Data records:

########################################

Lemma finv_exec l σ σ' : FInv σ -> fexec l σ = Some σ' -> FInv σ'.
Proof.
  intros HF E. destruct l as [cs ip|l| |t|t|t ok|p|p]; cbn [Blocking.fexec] in E.
  - destruct (accept_pc (base σ)), (pending σ); try done. case_decide; [|done].
    destruct (enter _ _ _) as [m|] eqn:Hm; [|done]. injection E as <-.
    apply enter_Some in Hm as [(? & _)|(_ & -> & _)]; [done|]. by apply (finv_idle σ).
  - by eapply finv_accept.
  - destruct (accept_pc (base σ)); try done. destruct (SOCKET_OK _); [|done].
    destruct (enter _ _ _) as [m|] eqn:Hm; [|done]. injection E as <-.
    apply enter_Some in Hm as [(? & _)|(_ & -> & _)]; [done|]. apply (finv_idle σ); cbn; try done. set_solver.
  - by eapply finv_thread.
  - destruct (threads (base σ) !! t) as [[i []]|] eqn:Ht, (acts σ !! t) as [[]|] eqn:Ha; try done.
    injection E as <-. apply (finv_act σ t _ i); try done; [congruence|by intros x [|]].
  - destruct (threads (base σ) !! t) as [[i []]|] eqn:Ht, (acts σ !! t) as [[]|] eqn:Ha; try done.
    injection E as <-. destruct ok; (apply (finv_act σ t _ i); try done; [congruence|by intros y [|]]).
  - destruct (mutex σ); [done|]. destruct (wants p σ) eqn:Hw; [|done]. injection E as <-.
    apply finv_mutex; [done|]. by intros p' b [= <- <-].
  - case_decide; [|done]. injection E as <-. by apply finv_mutex.
Qed.

Lemma finv_run ls σ σ' : FInv σ -> frun whitelist_start whitelist_end ls σ = Some σ' -> FInv σ'.
Proof.
  revert σ; induction ls as [|l ls IH]; intros σ HF; cbn; [by intros [= <-]|].
  destruct (fexec l σ) as [σ1|] eqn:E; [|done]. cbn. apply IH. by eapply finv_exec.
Qed.
End invariant.

(** ** The join *)

(** What a thread whose slot has lost its socket has left to do. *)
Definition rank (pc : tpc) (a : act) : nat :=
  match pc, a with
  | Running, Waiting _ => 6
  | Running, Working => 5
  | Running, Calling _ => 4
  | Running, Leaving => 3
  | Closing _, _ => 2
  | Releasing, _ => 1
  | Done, _ => 0
  end.

Definition remaining_steps (t : nat) (σ : fstate) : nat :=
  match threads (base σ) !! t, acts σ !! t with
  | Some (_, pc), Some a => 3 * rank pc a
  | _, _ => 0
  end + (if decide (mutex σ = Some (PThread t, false)) then 0
         else if decide (mutex σ = Some (PThread t, true)) then 2 else 1).

Section join.
Variables whitelist_start whitelist_end : Z.
Abbreviation fexec := (fexec whitelist_start whitelist_end).
Abbreviation frun := (frun whitelist_start whitelist_end).
Variables (i : nat) (cs ip : Z) (t : nat).

(** The accept loop waits for thread [t]. *)
Definition joining (σ : fstate) : Prop := FInv σ /\ accept_pc (base σ) = Joining i cs ip (Some t).

Lemma joining_thread σ : joining σ -> exists pc a, threads (base σ) !! t = Some (i, pc) /\ acts σ !! t = Some a.
Proof.
  intros [HF Hpc]. assert (owner (base σ) i = Some t) as Ho.
  { unfold owner. rewrite Hpc. by case_decide. }
  destruct (inv_owner _ (fi_base _ HF) _ _ Ho) as (pc & Ht).
  destruct (lookup_lt_is_Some_2 (acts σ) t) as [a Ha]; [|by exists pc, a].
  rewrite (fi_acts _ HF). by eapply lookup_lt_Some.
Qed.

(** Its slot has no socket, and the one it waits on is shut down. *)
Lemma joining_cut σ x : joining σ -> threads (base σ) !! t = Some (i, Running) ->
  acts σ !! t = Some (Calling x) \/ acts σ !! t = Some (Waiting x) -> 0 <= x ->
  x ∉ sockets (base σ) /\ x ∈ cut σ.
Proof.
  intros [HF Hpc] Ht Ha Hx.
  destruct (fi_called _ HF _ _ _ Ht Ha Hx) as [(c & _ & _ & Hr)|[(? & ? & ? & E)|(? & ? & ? & _ & Hs)]];
    [|congruence|done].
  unfold reserving in Hr. rewrite Hpc, bool_decide_eq_true_2 in Hr; done.
Qed.

(** A step of another party leaves it to do what it had to do. *)
Lemma remaining_other σ σ' :
  threads (base σ') !! t = threads (base σ) !! t -> acts σ' !! t = acts σ !! t ->
  (forall b, mutex σ' = Some (PThread t, b) <-> mutex σ = Some (PThread t, b)) ->
  remaining_steps t σ' = remaining_steps t σ.
Proof.
  intros Ht Ha Hm. unfold remaining_steps. rewrite Ht, Ha. f_equal.
  by repeat case_decide; rewrite ?Hm in *.
Qed.

Lemma remaining_act σ t' k a a' :
  threads (base σ) !! t' = Some (k, Running) -> acts σ !! t' = Some a -> (rank Running a' < rank Running a)%nat ->
  (remaining_steps t (set_act t' a' σ) + (if bool_decide (t' = t) then 1 else 0) <= remaining_steps t σ)%nat.
Proof.
  intros Ht Ha Hr. pose proof (lookup_lt_Some _ _ _ Ha) as Hl. case_bool_decide as Hd; [subst t'|].
  - unfold remaining_steps. cbn [set_act base acts mutex]. rewrite Ht, list_lookup_insert_eq, Ha by done. lia.
  - rewrite (remaining_other σ); [lia|done| |done]. cbn. by rewrite list_lookup_insert_ne.
Qed.

(** Its own steps bring it nearer to its end. *)
Lemma remaining_thread σ σ' :
  joining σ -> fexec (FThread t) σ = Some σ' -> (remaining_steps t σ' < remaining_steps t σ)%nat.
Proof.
  intros HJ (k & pc & a & Ht & Ha & Hcase)%thread_action_inv.
  destruct (joining_thread _ HJ) as (pc0 & a0 & Ht0 & Ha0).
  assert (k = i /\ pc0 = pc /\ a0 = a) as (-> & -> & ->) by (repeat split; congruence).
  pose proof (lookup_lt_Some _ _ _ Ht) as Hlt. pose proof (lookup_lt_Some _ _ _ Ha) as Hla.
  unfold remaining_steps. rewrite Ht, Ha.
  destruct Hcase as [(a' & -> & -> & Hne & Hact)|(m & b & Hrun & Hm%enter_Some & E & ->)].
  - cbn [base acts mutex set_act]. rewrite Ht, list_lookup_insert_eq by done.
    apply Nat.add_lt_mono_r. destruct a as [|x|x|]; [|destruct Hact as [->|(-> & Hx & Hin)]|subst a'|done]; cbn; try lia.
    + destruct Hact as (c & _ & ->). cbn. lia.
    + destruct (joining_cut σ x HJ Ht (or_introl Ha) Hx). done.
  - destruct (exec_thread_inv _ _ _ E) as (k & pc0 & pc' & Ht' & Eth & _ & Hpc').
    assert (k = i /\ pc0 = pc) as [-> ->] by (split; congruence).
    cbn [base acts mutex]. rewrite Eth, list_lookup_insert_eq, Ha by done.
    assert (rank pc' a < rank pc a)%nat.
    { destruct pc, pc'; try done; cbn; try lia. rewrite (Hrun eq_refl). lia. }
    destruct Hm as [(_ & -> & ->)|(_ & -> & Hn)]; repeat case_decide; try done; try lia; by edestruct Hn.
Qed.

Lemma remaining_exec l σ σ' :
  joining σ -> fexec l σ = Some σ' -> accept_pc (base σ') = Joining i cs ip (Some t) ->
  (remaining_steps t σ' + (if of_thread t l then 1 else 0) <= remaining_steps t σ)%nat.
Proof.
  intros HJ E Hpc'. pose proof HJ as [HF Hpc]. destruct (joining_thread _ HJ) as (pc & a & Ht & Ha).
  destruct l as [cs0 ip0|l| |t'|t'|t' ok|p|p]; cbn [of_thread]; [cbn [Blocking.fexec] in E..].
  - by rewrite Hpc in E.
  - apply accept_action_inv in E as (m & Hf & _ & E & _). unfold exec in E. rewrite Hpc in E.
    destruct l as [| | | | |[]| |[]| | |]; try done.
    destruct (threads (base σ) !! t) as [[k []]|]; try done. injection E as E. by rewrite <- E in Hpc'.
  - by rewrite Hpc in E.
  - case_bool_decide as Hd; [subst t'|].
    { pose proof (remaining_thread σ σ' HJ E). lia. }
    rewrite (remaining_other σ σ'); [lia|..].
    all: apply thread_action_inv in E as (k & pc1 & a1 & Ht1 & Ha1 & [(a' & _ & -> & _)|(m & b & _ & Hm%enter_Some & E & ->)]).
    + done.
    + destruct (exec_thread_inv _ _ _ E) as (k' & pc0 & pc' & _ & Eth & _). cbn. by rewrite Eth, list_lookup_insert_ne.
    + cbn. by rewrite list_lookup_insert_ne.
    + done.
    + done.
    + cbn. intros d. destruct Hm as [(_ & -> & ->)|(_ & -> & _)]; [|done]. split; congruence.
  - destruct (threads (base σ) !! t') as [[k []]|] eqn:Ht', (acts σ !! t') as [[]|] eqn:Ha'; try done.
    injection E as <-. eapply remaining_act; [exact Ht'|exact Ha'|cbn; lia].
  - destruct (threads (base σ) !! t') as [[k []]|] eqn:Ht', (acts σ !! t') as [[]|] eqn:Ha'; try done.
    injection E as <-. eapply remaining_act; [exact Ht'|exact Ha'|destruct ok; cbn; lia].
  - destruct (mutex σ) eqn:Em; [done|]. destruct (wants p σ); [|done]. injection E as <-.
    destruct p as [|t']; [|case_bool_decide as Hd; [subst t'|]].
    + rewrite (remaining_other σ); [lia|done..|]. cbn. rewrite Em. done.
    + unfold remaining_steps. cbn. rewrite Em, Ht, Ha. repeat case_decide; done || lia.
    + rewrite (remaining_other σ); [lia|done..|]. cbn. rewrite Em. intros d. split; congruence.
  - case_decide as Em; [|done]. injection E as <-.
    destruct p as [|t']; [|case_bool_decide as Hd; [subst t'|]].
    + rewrite (remaining_other σ); [lia|done..|]. cbn. rewrite Em. done.
    + unfold remaining_steps. cbn. rewrite Em, Ht, Ha. repeat case_decide; done || lia.
    + rewrite (remaining_other σ); [lia|done..|]. cbn. rewrite Em. intros d. split; congruence.
Qed.
(** As long as no other thread is in a critical section, it can take a step. *)
Definition unhindered (σ : fstate) : Prop :=
  mutex σ = None \/ exists b, mutex σ = Some (PThread t, b).

Lemma exec_thread_live σ t' k pc :
  FInv σ -> threads (base σ) !! t' = Some (k, pc) -> pc <> Done -> exists b, exec_thread t' (base σ) = Some b /\
    accept_pc b = accept_pc (base σ).
Proof.
  intros HF Ht Hlive. destruct (inv_thread _ (fi_base _ HF) _ _ _ Ht Hlive) as (_ & c & Hc & _).
  assert (exists b, exec_thread t' (base σ) = Some b) as (b & E).
  { unfold exec_thread. rewrite Ht. cbn [mbind option_bind]. destruct pc; [rewrite Hc|..]; [by eexists..|done]. }
  destruct (exec_thread_inv _ _ _ E) as (? & ? & ? & _ & _ & Hpc & _). by exists b.
Qed.

(** A thread that has the lock is not held up in its critical section. *)
Lemma in_section σ t' :
  FInv σ -> mutex σ = Some (PThread t', false) -> exists σ', fexec (FThread t') σ = Some σ' /\
    accept_pc (base σ') = accept_pc (base σ) /\ mutex σ' = Some (PThread t', true).
Proof.
  intros HF Hm. pose proof (fi_thread _ HF t' Hm) as Hw. unfold wants in Hw.
  destruct (threads (base σ) !! t') as [[k pc]|] eqn:Ht; [|done].
  destruct (lookup_lt_is_Some_2 (acts σ) t') as [a Ha].
  { rewrite (fi_acts _ HF). by eapply lookup_lt_Some. }
  destruct (exec_thread_live σ t' k pc HF Ht) as (b & Eb & Hb); [by destruct pc|].
  assert (enter (PThread t') true σ = Some (Some (PThread t', true))) as Hen.
  { unfold enter. by rewrite Hm, decide_True. }
  exists (mk_fstate b (acts σ) (Some (PThread t', true)) (pending σ) (cut σ)). split; [|done].
  cbn. unfold thread_action. rewrite Ht, Ha. cbn [mbind option_bind]. destruct pc; try done.
  - apply bool_decide_eq_true in Hw. assert (a = Leaving) as -> by congruence. by rewrite Hen, Eb.
  - by rewrite Hen, Eb.
Qed.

########################################

From the entries above, extract each line containing "Waiting".

  | Running, Waiting _ => 6
  acts σ !! t = Some (Calling x) \/ acts σ !! t = Some (Waiting x) -> 0 <= x ->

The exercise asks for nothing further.